Initial news reports, published all over the world, indicated that all the hostages were alive, and that all the attackers had been killed. Only later did a representative for the International Olympic Committee (IOC) suggest that "initial reports were overly optimistic." Jim McKay, who was covering the Olympics that year for the American Broadcasting Company (ABC), had taken on the job of reporting the events as Roone Arledge fed them into his earpiece. At 3:24 am, McKay received the official confirmation:

When I was a kid, my father used to say "Our greatest hopes and our worst fears are seldom realized." Our worst fears have been realized tonight. They've now said that there were eleven hostages. Two were killed in their rooms yesterday morning, nine were killed at the airport tonight. They're all gone.[43]

Several sources listed Ladany as having been killed.[44] Ladany recalled later:

The impact did not hit me at the time, when we were in Munich. It was when we arrived back in Israel. At the airport in Lod there was a huge crowd—maybe 20,000 people—and each one of us, the survivors, stood by one of the coffins on the runway. Some friends came up to me and tried to kiss me and hug me as if I was almost a ghost that came back alive. It was then that I really grasped what had happened and the emotion hit me.[44]


Author Simon Reeve, among others, writes that the shootout with the well-trained Black September members showed an egregious lack of preparation on the part of the German authorities. They were not prepared to deal with this sort of situation. This costly lesson led directly to the founding, less than two months later, of police counter-terrorism branch GSG 9. German authorities made a number of mistakes. First, because of restrictions in the post-war West German constitution, the army could not participate in the attempted rescue, as the German armed forces are not allowed to operate inside Germany during peacetime. The responsibility was entirely in the hands of the Munich police and the Bavarian authorities.[45]

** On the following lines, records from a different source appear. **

Definition vmm_offs_to_virt (offs : pt_off_t) : Z :=
  let addr := 0 in
  let addr := Z.lor addr (u64 (Z.shiftl (p4_off offs) 39)) in
  let addr := Z.lor addr (u64 (Z.shiftl (p3_off offs) 30)) in
  let addr := Z.lor addr (u64 (Z.shiftl (p2_off offs) 21)) in
  Z.lor addr (u64 (Z.shiftl (p1_off offs) 12)).

Section ops.
Context {F : Type} `{!FrameAlloc F}.
Abbreviation vM := (stM (vmm_state F)).
Implicit Types s : vmm_state F.

Definition set_frames (f : F) s : vmm_state F :=
  mk_vmm f (mem s) (cr3 s) (vmm_spinlock s) (flushed s) (base_kernel_cr3 s) (vmm_complete s).
Definition set_mem (m : Z → Z) s : vmm_state F :=
  mk_vmm (frames s) m (cr3 s) (vmm_spinlock s) (flushed s) (base_kernel_cr3 s) (vmm_complete s).
Definition set_lock (l : Z) s : vmm_state F :=
  mk_vmm (frames s) (mem s) (cr3 s) l (flushed s) (base_kernel_cr3 s) (vmm_complete s).
Definition set_cr3 (c : Z) s : vmm_state F :=
  mk_vmm (frames s) (mem s) c (vmm_spinlock s) (flushed s) (base_kernel_cr3 s) (vmm_complete s).
Definition set_flushed (l : list Z) s : vmm_state F :=
  mk_vmm (frames s) (mem s) (cr3 s) (vmm_spinlock s) l (base_kernel_cr3 s) (vmm_complete s).
Definition set_boot (b c : Z) s : vmm_state F :=
  mk_vmm (frames s) (mem s) (cr3 s) (vmm_spinlock s) (flushed s) b c.

Definition vmm_get_base : vM Z := gets cr3.
Definition vmm_set_base (new : Z) : vM unit := modify (set_cr3 new).
Definition vmm_invlpg (new : Z) : vM unit :=
  modify (λ s, set_flushed (flushed s ++ [new]) s).

(** Calls into the physical memory manager. *)
Definition vmm_pmm_alloc (size : Z) : vM Z := zoom frames set_frames (fa_alloc size).
Definition vmm_pmm_unalloc (addr size : Z) : vM unit :=
  zoom frames set_frames (fa_free addr size).

(** [interrupt_lock(); lock(vmm_spinlock)] and the reverse. *)
Definition vmm_lock : vM unit :=
  s ← get;
  match spinlock_lock (vmm_spinlock s) with
  | Ok l => modify (set_lock l)
  | Crash k => crashM k
  end.
Definition vmm_unlock : vM unit :=
  modify (λ s, set_lock (spinlock_unlock (vmm_spinlock s)) s).
Definition vmm_cli : vM Z :=
  s ← get;
  let '(state, c) := interrupt_lock (fa_cpu (frames s)) in
  modify (λ s, set_frames (fa_set_cpu c (frames s)) s) ;; mret state.
Definition vmm_sti (state : Z) : vM unit :=
  modify (λ s, set_frames (fa_set_cpu (interrupt_unlock state (fa_cpu (frames s)))
                             (frames s)) s).

(** ** Reading page tables *)

Definition get_entry (cur_table offset : Z) : vM Z :=
  gets (λ s, mem s (GET_LOWER_HALF (cur_table + 8 * offset))).

Definition set_entry (cur_table offset w : Z) : vM unit :=
  modify (λ s, set_mem (mem_upd (mem s) (GET_LOWER_HALF (cur_table + 8 * offset)) w) s).

Definition traverse_page_table (cur_table offset : Z) : vM Z :=
  e ← get_entry cur_table offset;
  mret (GET_HIGHER_HALF (Z.land e VMM_4K_PERM_MASK)).

Definition virt_to_phys (virt p4 : Z) : vM Z :=
  let page4k_offset := Z.land virt 4095 in
  let page2m_offset := Z.land virt 2097151 in
  let offs := vmm_virt_to_offs virt in
  let p4 := GET_HIGHER_HALF p4 in
  p3 ← traverse_page_table p4 (p4_off offs);
  if NORMAL_VMA_OFFSET <? p3 then
    p2 ← traverse_page_table p3 (p3_off offs);
    e2 ← get_entry p2 (p2_off offs);
    if has e2 VMM_HUGE then
      mret (u64 (Z.land e2 VMM_4K_PERM_MASK + page2m_offset))
    else if NORMAL_VMA_OFFSET <? p2 then
      p1 ← traverse_page_table p2 (p2_off offs);
      if NORMAL_VMA_OFFSET <? p1 then
        e1 ← get_entry p1 (p1_off offs);
        if has e1 VMM_PRESENT
        then mret (u64 (Z.land e1 VMM_4K_PERM_MASK + page4k_offset))
        else mret NOT_MAPPED
      else mret NOT_MAPPED
    else mret NOT_MAPPED
  else mret NOT_MAPPED.

Definition kernel_address (virt : Z) : vM Z :=
  base ← vmm_get_base;
  phys ← virt_to_phys virt base;
  if negb (phys =? NOT_MAPPED) then mret (GET_HIGHER_HALF phys) else mret 0.

(** ** Building page tables *)

(** [memset(page, 0, 0x1000)] on the page at physical address [p]. *)
Definition zero_page (p : Z) : vM unit :=
  modify (λ s, set_mem (λ a, if (p <=? a) && (a <? p + PAGE) then 0 else mem s a) s).

Definition vmm_ensure_table (table offset : Z) : vM unit :=
  e ← get_entry table offset;
  if negb (has e VMM_PRESENT) then
    new_table ← vmm_pmm_alloc PAGE;
    zero_page (GET_LOWER_HALF (GET_HIGHER_HALF new_table)) ;;
    set_entry table offset
      (Z.lor (Z.lor (Z.lor new_table VMM_PRESENT) VMM_WRITE) VMM_USER)
  else mret tt.

Fixpoint remap_loop (n : nat) (new_pml1_virt i cur_pos perms : Z) : vM unit :=
  match n with
  | O => mret tt
  | S n' =>
      set_entry new_pml1_virt i (Z.lor cur_pos perms) ;;
      remap_loop n' new_pml1_virt (i + 1) (u64 (cur_pos + PAGE)) perms
  end.

Definition vmm_remap_to_4k (p2 offset : Z) : vM unit :=
  new_pml1 ← vmm_pmm_alloc PAGE;
  let new_pml1_virt := u64 (new_pml1 + NORMAL_VMA_OFFSET) in
  e ← get_entry p2 offset;
  let represented_range := Z.land e VMM_4K_PERM_MASK in
  let perms := Z.land e 4095 in
  zero_page (GET_LOWER_HALF new_pml1_virt) ;;
  remap_loop 512 new_pml1_virt 0 represented_range perms ;;
  set_entry p2 offset (Z.lor (Z.lor (Z.lor new_pml1 VMM_PRESENT) VMM_WRITE) VMM_USER) ;;
  vmm_invlpg represented_range.

Definition is_mapped (data : Z) : vM Z :=
  state ← vmm_cli;
  vmm_lock ;;
  base ← vmm_get_base;
  phys_addr ← virt_to_phys data base;
  if phys_addr =? NOT_MAPPED
  then vmm_unlock ;; vmm_sti state ;; mret 0
  else vmm_unlock ;; vmm_sti state ;; mret 1.

(** The number of pages [range_mapped] and [range_mapped_in_userspace] test. *)
Definition range_pages (data size : Z) : Z :=
  let cur_addr := Z.land data VMM_4K_PERM_MASK in
  let end_addr := Z.land (u64 (data + size)) VMM_4K_PERM_MASK in
  let rounded_size := u64 (end_addr - cur_addr) in
  u64 (rounded_size + PAGE - 1) / PAGE.

Fixpoint range_loop (test : Z → vM Z) (n : nat) (cur_addr : Z) : vM Z :=
  match n with
  | O => mret 1
  | S n' =>
      b ← test cur_addr;
      if b =? 0 then mret 0 else range_loop test n' (u64 (cur_addr + PAGE))
  end.

Definition range_mapped (data size : Z) : vM Z :=
  range_loop is_mapped (Z.to_nat (range_pages data size)) (Z.land data VMM_4K_PERM_MASK).

Definition vmm_get_table (offs : pt_off_t) (p4 : Z) : vM pt_ptr_t :=
  let p4 := GET_HIGHER_HALF p4 in
  vmm_ensure_table p4 (p4_off offs) ;;
  p3 ← traverse_page_table p4 (p4_off offs);
  vmm_ensure_table p3 (p3_off offs) ;;
  p2 ← traverse_page_table p3 (p3_off offs);
  p2_entry ← get_entry p2 (p2_off offs);
  if negb (has p2_entry VMM_HUGE) && has p2_entry VMM_PRESENT then
    p1 ← traverse_page_table p2 (p2_off offs);
    mret (mk_ptr p3 p2 p1)
  else
    (if has p2_entry VMM_HUGE && has p2_entry VMM_PRESENT
     then vmm_remap_to_4k p2 (p2_off offs) else mret tt) ;;
    vmm_ensure_table p2 (p2_off offs) ;;
    p1 ← traverse_page_table p2 (p2_off offs);
    mret (mk_ptr p3 p2 p1).

(** ** Mapping, remapping and unmapping *)

Fixpoint map_loop (n : nat) (cur_virt cur_phys p4 perms ret : Z) : vM Z :=
  match n with
  | O => mret ret
  | S n' =>
      let offs := vmm_virt_to_offs cur_virt in
      ptrs ← vmm_get_table offs p4;
      e ← get_entry (ptr_p1 ptrs) (p1_off offs);
      if negb (has e VMM_PRESENT) then
        set_entry (ptr_p1 ptrs) (p1_off offs) (Z.lor cur_phys perms) ;;
        vmm_invlpg cur_virt ;;
        map_loop n' (u64 (cur_virt + PAGE)) (u64 (cur_phys + PAGE)) p4 perms ret
      else map_loop n' (u64 (cur_virt + PAGE)) (u64 (cur_phys + PAGE)) p4 perms 1
  end.

Definition vmm_map_pages (phys virt p4 count perms : Z) : vM Z :=
  state ← vmm_cli;
  vmm_lock ;;
  ret ← map_loop (Z.to_nat count) (Z.land virt VMM_4K_PERM_MASK)
          (Z.land phys VMM_4K_PERM_MASK) p4 perms 0;
  vmm_unlock ;; vmm_sti state ;; mret ret.

Fixpoint vmm_remap_loop (n : nat) (cur_virt cur_phys p4 perms : Z) : vM unit :=
  match n with
  | O => mret tt
  | S n' =>
      let offs := vmm_virt_to_offs cur_virt in
      ptrs ← vmm_get_table offs p4;
      set_entry (ptr_p1 ptrs) (p1_off offs) (Z.lor cur_phys (Z.lor perms VMM_PRESENT)) ;;
      vmm_invlpg cur_virt ;;
      vmm_remap_loop n' (u64 (cur_virt + PAGE)) (u64 (cur_phys + PAGE)) p4 perms
  end.

Definition vmm_remap_pages (phys virt p4 count perms : Z) : vM Z :=
  state ← vmm_cli;
  vmm_lock ;;
  vmm_remap_loop (Z.to_nat count) (Z.land virt VMM_4K_PERM_MASK)
    (Z.land phys VMM_4K_PERM_MASK) p4 perms ;;
  vmm_unlock ;; vmm_sti state ;; mret 0.

Fixpoint unmap_loop (n : nat) (cur_virt p4 ret : Z) : vM Z :=
  match n with
  | O => mret ret
  | S n' =>
      let offs := vmm_virt_to_offs cur_virt in
      ptrs ← vmm_get_table offs p4;
      e ← get_entry (ptr_p1 ptrs) (p1_off offs);
      ret ← (if has e VMM_PRESENT
             then set_entry (ptr_p1 ptrs) (p1_off offs) 0 ;; mret ret
             else mret 1);
      vmm_invlpg cur_virt ;;
      unmap_loop n' (u64 (cur_virt + PAGE)) p4 ret
  end.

It was known a half-hour before the hostages and kidnappers had even arrived at Fürstenfeldbruck that the number of the latter was larger than first believed. Despite this new information, Schreiber decided to continue with the rescue operation as originally planned and the new information could not reach the snipers since they had no radios.[46]

It is a basic tenet of sniping operations that there are enough snipers (at least two for each known target, or in this case a minimum of ten) deployed to neutralize as many of the attackers as possible with the first volley of shots.[47] The 2006 National Geographic Channel's Seconds from Disaster profile on the massacre stated that the helicopters were supposed to land sideways and to the west of the control tower, a maneuver which would have allowed the snipers clear shots into them as the kidnappers threw open the helicopter doors. Instead, the helicopters were landed facing the control tower and at the centre of the airstrip. This not only gave them a place to hide after the gunfight began, but put Snipers 1 and 2 in the line of fire of the other three snipers on the control tower.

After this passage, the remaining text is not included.